The answer is a little more complicated. As you are probably aware that MODIS calibration is reflectance based. Similar to MODIS, the VIIRS reflective solar band calibration is based on the onboard solar diffuser but the calibration equations are very different. For practical purposes, the VIIRS calibration can be thought of as reflectance based. By that I mean that the effect of using different solar models can be canceled out if used properly so the reflectance is derived from the ratio between solar diffuser and solar signals (not affected by the solar model). The radiance on the other hand may have more biases due to the use of solar models.

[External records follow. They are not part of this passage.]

(** [transitionPlanStatus], on the plan object. *)
Definition transitionPlanStatus (to : PlanRevisionStatus) (eventId : string) (plan : MutablePlan)
  : MutablePlan :=
  plan <| mp_status := to |>
       <| mp_statusTransitions := mp_statusTransitions plan ++
            [{| pst_eventId := eventId; pst_from := mp_status plan; pst_to := to |}] |>.

Definition ofGoalRevision (goalId : string) (goalRevision : Z) (plan : MutablePlan) : bool :=
  (pc_goalId (mp_content plan) === goalId) && (pc_goalRevision (mp_content plan) === goalRevision).

(** [supersedeGoalPlans] *)
Definition supersedeGoalPlans (goalId : string) (goalRevision : Z) (eventId : string)
    (st : TaskProjector) : TaskProjector :=
  let supersede plan :=
    if ofGoalRevision goalId goalRevision plan &&
       ((mp_status plan === plan_draft) || (mp_status plan === plan_active))
    then transitionPlanStatus plan_superseded eventId plan else plan in
  let clear o := match derefPlan st o with
                 | Some plan => if ofGoalRevision goalId goalRevision plan then None else o
                 | None => o
                 end in
  st <| plans := supersede <$> plans st |>
     <| pendingDraft := clear (pendingDraft st) |>
     <| currentApprovedPlan := clear (currentApprovedPlan st) |>.

(** ** Run-scoped events *)

Section Project.
(** Node's SHA-256. *)
Variable sha256 : jstring -> string.

(** [bindRun] *)
Definition bindRun (event : DecodedStoredEvent) (runId goalId : string) (goalRevision : Z)
    (mode : BindingMode) (st : TaskProjector) : result TaskError TaskProjector :=
  let put m := st <| tp_runBindings := <[runId := {| erb_goalId := goalId;
                        erb_goalRevision := goalRevision; erb_mode := m |}]> (tp_runBindings st) |> in
  match tp_runBindings st !! runId with
  | None => Ok (put mode)
  | Some existing =>
      _ ← throw_when ((erb_goalId existing !== goalId) || (erb_goalRevision existing !== goalRevision))
            (fail event goal_binding_mismatch);
      Ok (if (mode === binding_build) && (erb_mode existing !== binding_build)
          then put binding_build else st)
  end.

(** [bindFuturePhase16RunStart] *)
Definition bindFuturePhase16RunStart (event : DecodedStoredEvent) (runId : string)
    (record : RunStartedRecord) (st : TaskProjector) : result TaskError TaskProjector :=
  match rs_agent_mode record with
  | None => Ok st
  | Some agent_mode =>
      match rs_goal_id record, rs_goal_revision record with
      | Some (VString goalId), Some (VInteger goalRevision) =>
          _ ← throw_when ((agent_mode !== VString "plan") && (agent_mode !== VString "build"))
                (fail event goal_binding_mismatch);
          _ ← throw_when (negb (isActiveGoalAt st goalId goalRevision))
                (fail event goal_binding_mismatch);
          _ ← match getCurrent st with
              | None =>
                  throw_when ((rs_plan_id record !== Some VNull) ||
                              (rs_plan_revision record !== Some VNull) ||
                              (rs_plan_sha256 record !== Some VNull))
                    (fail event plan_binding_mismatch)
              | Some current =>
                  throw_when ((rs_plan_id record !== Some (VString (pc_planId (mp_content current)))) ||
                              (rs_plan_revision record !== Some (VInteger (pc_revision (mp_content current)))) ||
                              (rs_plan_sha256 record !== Some (VString (mp_planSha256 current))))
                    (fail event plan_binding_mismatch)
              end;
          bindRun event runId goalId goalRevision
            (if agent_mode === VString "build" then binding_build else binding_unknown) st
      | _, _ => Err (fail event goal_binding_mismatch)
      end
  end.

(** [processRunEvent] *)
Definition processRunEvent (event : DecodedStoredEvent) (runId : string) (d : RunData)
    (st : TaskProjector) : result TaskError TaskProjector :=
  let open data :=
    if tc_tool_name data === "update_plan"
    then
      let key := (runId, tc_call_id data) in
      match openUpdatePlanRequests st !! key with
      | Some _ => Err (fail event origin_invalid)
      | None => Ok (st <| openUpdatePlanRequests ::=
                            <[key := {| our_event := event; our_used := false |}]> |>)
      end
    else Ok st in
  let close data :=
    if tc_tool_name data === "update_plan"
    then Ok (st <| openUpdatePlanRequests ::= delete (runId, tc_call_id data) |>)
    else Ok st in
  match d with
  | RunStarted record => bindFuturePhase16RunStart event runId record st
  | ToolCallRequested data => open data
  | ResumePendingCallAdopted data => open data
  | ToolCallCompleted data _ => close data
  | ToolCallRecovered data _ _ => close data
  | RunBudgetExceeded | RunCancelled _ | RunCompleted | RunFailed | RunIncomplete =>
      Ok (st <| terminalRuns ::= union {[runId]} |>)
  | _ => Ok st
  end.

(** [assertAgentOrigin] *)
Definition assertAgentOrigin (event : DecodedStoredEvent) (origin : AgentOrigin) (goalId : string)
    (goalRevision : Z) (mode : BindingMode) (st : TaskProjector) : result TaskError TaskProjector :=
  let key := (ao_run_id origin, ao_call_id origin) in
  match openUpdatePlanRequests st !! key with
  | None => Err (fail event origin_invalid)
  | Some request =>
      _ ← throw_when (our_used request ||
                      (sessionId (our_event request) !== sessionId event) ||
                      (sessionSeq event <=? sessionSeq (our_event request)) ||
                      bool_decide (ao_run_id origin ∈ terminalRuns st))
            (fail event origin_invalid);
      _ ← throw_when (bool_decide (ao_mutation_id origin ∈ usedMutationIds st))
            (fail event origin_invalid);
      st ← bindRun event (ao_run_id origin) goalId goalRevision mode st;
      Ok (st <| openUpdatePlanRequests ::=
                  <[key := {| our_event := our_event request; our_used := true |}]> |>
             <| usedMutationIds ::= union {[ao_mutation_id origin]} |>)
  end.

This issue has been discussed in the recent JGR paper by Cao et al. 2013 (Suomi NPP special issue).

4. What's the radiance unit for the VIIRS DNB?

The DNB radiance at night has very small values with a number in the order of magnitude of 10^-9. The unit is W/(cm^2 -sr). Note that unlike other bands, it does not have the per wavelength (um) in the unit. Also, I found that you can make your analysis easier if you simply multiply the DNB night radiance by 10^9, then the resultant numbers are more manageable by most software package. If you do that, the unit simply becomes nano watts per square centimeter per steradian nW/(cm^2 -sr).

5. Why some of the VIIRS bands don't have "RadianceFactors" in the SDR files?

Some VIIRS bands such as M3, 4, 5, 7 and others may not have the "RadianceFactors" in the SDR file because the radiance values are within a reasonable range and do not need to be scaled. In those cases, the values in the file are the actual radiance without a need for any calculations. However, be aware that this is in normal circumstances and should be differentiated from cases where there are anomalies, such as corrupted files. In any case, the radiance values should be reasonable compared to the Ltyp, Lmin, and Lmax for the VIIRS band. If you find values grossly out of range, please report to us.